(** ** Histories *)

(** What a chain of blocks does to the records: accepted disbursements and
    unlocks, and between them whatever the other lanes do to accounts, stakes
    and outputs. *)
Inductive GovEvent := ESpend (s : TreasuryDisbursement) | EUnlock (c : VestingUnlock) (now : Z) | EOther (s : StateStore) (u : UtxoSet).
Definition gov_event (w : GovWorld) (e : GovEvent) : result StateError GovWorld :=
  match e with
  | ESpend s => let? r := disburse [] w s auth in Ok (write_gov w r.1)
  | EUnlock c now => let? r := unlock [] w c auth now in Ok (write_gov w r.1)
  | EOther s u => Ok {| gw_store := s; gw_gov := gw_gov w; gw_utxos := u |}
  end.
Definition spends_of (l : list GovEvent) : list TreasuryDisbursement := omap (fun e => match e with ESpend s => Some s | _ => None end) l.
Definition claims_of (l : list GovEvent) : list VestingUnlock := omap (fun e => match e with EUnlock c _ => Some c | _ => None end) l.
Definition from_treasury (t : TreasuryId) (l : list GovEvent) : list TreasuryDisbursement :=
  filter (fun s => td_treasury s = t) (spends_of l).
Definition from_schedule (id : Hash) (l : list GovEvent) : list VestingUnlock := filter (fun c => vu_schedule_id c = id) (claims_of l).

Lemma write_gov_app w b1 b2 : write_gov w (b1 ++ b2) = write_gov (write_gov w b1) b2.
Proof. apply foldl_app. Qed.
Lemma spend_event w s w' :
  gov_event w (ESpend s) = Ok w' <-> disbursement_valid w s /\ w' = write_gov w (disbursement_ops w s).
Proof.
  unfold gov_event. rewrite rbind_Ok. setoid_rewrite disburse_Ok. split.
  - intros (r & [Hv ->] & [= <-]). done.
  - intros [Hv ->]. eexists. by split.
Qed.
Lemma unlock_event w c now w' :
  gov_event w (EUnlock c now) = Ok w' <-> exists sch, unlock_valid w c now sch /\ w' = write_gov w (unlock_ops w c).
Proof.
  unfold gov_event. rewrite rbind_Ok. setoid_rewrite unlock_Ok. split.
  - intros (r & (sch & Hv & ->) & [= <-]). by exists sch.
  - intros (sch & Hv & ->). eexists. split; [by exists sch|done].
Qed.
Lemma spend_gov w s :
  gw_gov (write_gov w (disbursement_ops w s)) =
    let t := td_treasury s in
    <[KDisbursement (did s) := RDisbursement s]>
      (<[KTreasuryNonce (treasury_wire_byte t) := RU64 (td_nonce s + 1)]>
        (<[KTreasury (treasury_wire_byte t) :=
             RTreasury {| tb_treasury := t; tb_asset := treasury_asset t; tb_balance := treasury_of w t - td_amount s |}]>
           (gw_gov w))).
Proof. unfold disbursement_ops. by rewrite write_gov_app, pay_ops_gov. Qed.
Lemma unlock_gov w c :
  gw_gov (write_gov w (unlock_ops w c)) =
    <[KClaim (uid c) := RClaim c]>
      (<[KVestingNonce (vu_beneficiary c) := RU64 (vu_nonce c + 1)]>
        (<[KUnlocked (vu_schedule_id c) := RU64 (u64_of w (KUnlocked (vu_schedule_id c)) + vu_amount c)]> (gw_gov w))).
Proof. unfold unlock_ops. by rewrite write_gov_app, pay_ops_gov. Qed.
Lemma treasury_wire_byte_inj t t' : treasury_wire_byte t = treasury_wire_byte t' -> t = t'.
Proof. by destruct t, t'. Qed.
(** Reading a key in a chain of inserts. *)
Ltac gov_lookup := repeat first [ rewrite lookup_insert_eq | rewrite lookup_insert_ne by (intros [=]; congruence) ].

(** The records no event changes. *)
Lemma event_frame w e w' k :
  gov_event w e = Ok w' ->
  match k with KPolicy | KControl _ | KController _ | KEmergency | KVesting => gw_gov w' !! k = gw_gov w !! k | _ => True end.
Proof.
  destruct e as [s|c now|st u].
  - intros [_ ->]%spend_event. rewrite spend_gov. destruct k; try done; by gov_lookup.
  - intros (sch & _ & ->)%unlock_event. rewrite unlock_gov. destruct k; try done; by gov_lookup.
  - intros [= <-]. by destruct k.
Qed.
Lemma controller_event w e w' t : gov_event w e = Ok w' -> load_treasury_controller w' t = load_treasury_controller w t.
Proof. intros H. unfold load_treasury_controller. by rewrite (event_frame w e w' (KController _) H). Qed.
Lemma schedules_event w e w' : gov_event w e = Ok w' -> load_vesting_schedules w' = load_vesting_schedules w.
Proof. intros H. unfold load_vesting_schedules. by rewrite (event_frame w e w' KVesting H). Qed.

(** What one event does to a treasury. *)
Lemma treasury_event w e w' t :
  gov_event w e = Ok w' ->
  treasury_of w' t = treasury_of w t - zsum (td_amount <$> from_treasury t [e]) /\
  (0 <= treasury_of w t -> 0 <= treasury_of w' t) /\
  u64_of w' (KTreasuryNonce (treasury_wire_byte t)) =
    u64_of w (KTreasuryNonce (treasury_wire_byte t)) + Z.of_nat (length (from_treasury t [e])).
Proof.
  destruct e as [s|c now|st u].
  - intros [Hv ->]%spend_event. unfold from_treasury, spends_of. cbn [omap list_omap]. rewrite filter_cons, filter_nil.
    unfold treasury_of at 1 4, u64_of at 1. rewrite spend_gov. cbn zeta.
    destruct (decide (td_treasury s = t)) as [<-|Hne].
    + gov_lookup. cbn. destruct Hv as [_ _ _ [Hn _] _ (b & Hb & Hle) _].
      apply load_u64_Ok in Hn. rewrite Hn. rewrite (load_protocol_treasury_Ok _ _ _ Hb) in Hle. simpl in Hle. lia.
    + assert (treasury_wire_byte t <> treasury_wire_byte (td_treasury s)) by (intros E%treasury_wire_byte_inj; congruence).
      gov_lookup. fold (treasury_of w t). fold (u64_of w (KTreasuryNonce (treasury_wire_byte t))). cbn. lia.
  - intros (sch & _ & ->)%unlock_event. unfold treasury_of, u64_of. rewrite unlock_gov. gov_lookup. cbn. lia.
  - intros [= <-]. cbn. unfold treasury_of, u64_of. cbn. lia.
Qed.

(** What one event does to a schedule and to a beneficiary's nonce. *)
Lemma unlocked_event w e w' id :
  gov_event w e = Ok w' ->
  u64_of w' (KUnlocked id) = u64_of w (KUnlocked id) + zsum (vu_amount <$> from_schedule id [e]).
Proof.
  destruct e as [s|c now|st u].
  - intros [_ ->]%spend_event. unfold u64_of. rewrite spend_gov. cbn zeta. gov_lookup. cbn. lia.
  - intros (sch & _ & ->)%unlock_event. unfold from_schedule, claims_of. cbn [omap list_omap]. rewrite filter_cons, filter_nil.
    unfold u64_of at 1. rewrite unlock_gov. destruct (decide (vu_schedule_id c = id)) as [<-|Hne]; gov_lookup; cbn; [lia|].
    unfold u64_of. lia.
  - intros [= <-]. cbn. unfold u64_of. cbn. lia.
Qed.
(** A claim on a schedule is its beneficiary's, and within what is vested. *)
Lemma claim_event w e w' id l s :
  gov_event w e = Ok w' -> load_vesting_schedules w = Ok l -> List.find (fun s => sid s =? id) l = Some s ->
  Forall (fun c => vv c auth = Ok (bv_address s) /\ vu_beneficiary c = bv_address s /\ vu_asset c = bv_asset s)
    (from_schedule id [e]) /\
  (u64_of w' (KUnlocked id) = u64_of w (KUnlocked id) \/
   exists c now, e = EUnlock c now /\ u64_of w' (KUnlocked id) <= vested s now).
Proof.
  intros He Hl Hf. pose proof (unlocked_event w e w' id He) as Hu.
  destruct e as [sp|c now|st u]; [split; [constructor|left; cbn in Hu; lia]| |split; [constructor|left; cbn in Hu; lia]].
  revert Hu. unfold from_schedule, claims_of. cbn [omap list_omap]. rewrite filter_cons, filter_nil.
  destruct (decide (vu_schedule_id c = id)) as [<-|Hne]; intros Hu; [|split; [constructor|left; cbn in Hu; lia]].
  apply unlock_event in He as (sch & [_ Hs (l' & Hl' & Hf') [Hm1 Hm2] _ _ (n & Hn & _ & Hle & _) _] & _).
  rewrite Hl in Hl'. injection Hl' as <-. rewrite Hf in Hf'. injection Hf' as <-.
  split; [rewrite Forall_singleton; by split_and!; congruence|]. right. exists c, now. split; [done|].
  apply load_u64_Ok in Hn. cbn in Hu. lia.
Qed.

Lemma from_treasury_cons t e l : from_treasury t (e :: l) = from_treasury t [e] ++ from_treasury t l.
Proof. unfold from_treasury, spends_of. destruct e; cbn [omap list_omap]; [|done|done]. by rewrite !filter_cons, filter_nil; case_decide. Qed.
Lemma from_schedule_cons id e l : from_schedule id (e :: l) = from_schedule id [e] ++ from_schedule id l.
Proof. unfold from_schedule, claims_of. destruct e; cbn [omap list_omap]; [done| |done]. by rewrite !filter_cons, filter_nil; case_decide. Qed.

:::::

INSTRUCTIONS TO FOLLOW:
Throughout the material above, find lines holding the word "records", then copy them.

YOUR SOLUTION:
(** What a chain of blocks does to the records: accepted disbursements and
(** The records no event changes. *)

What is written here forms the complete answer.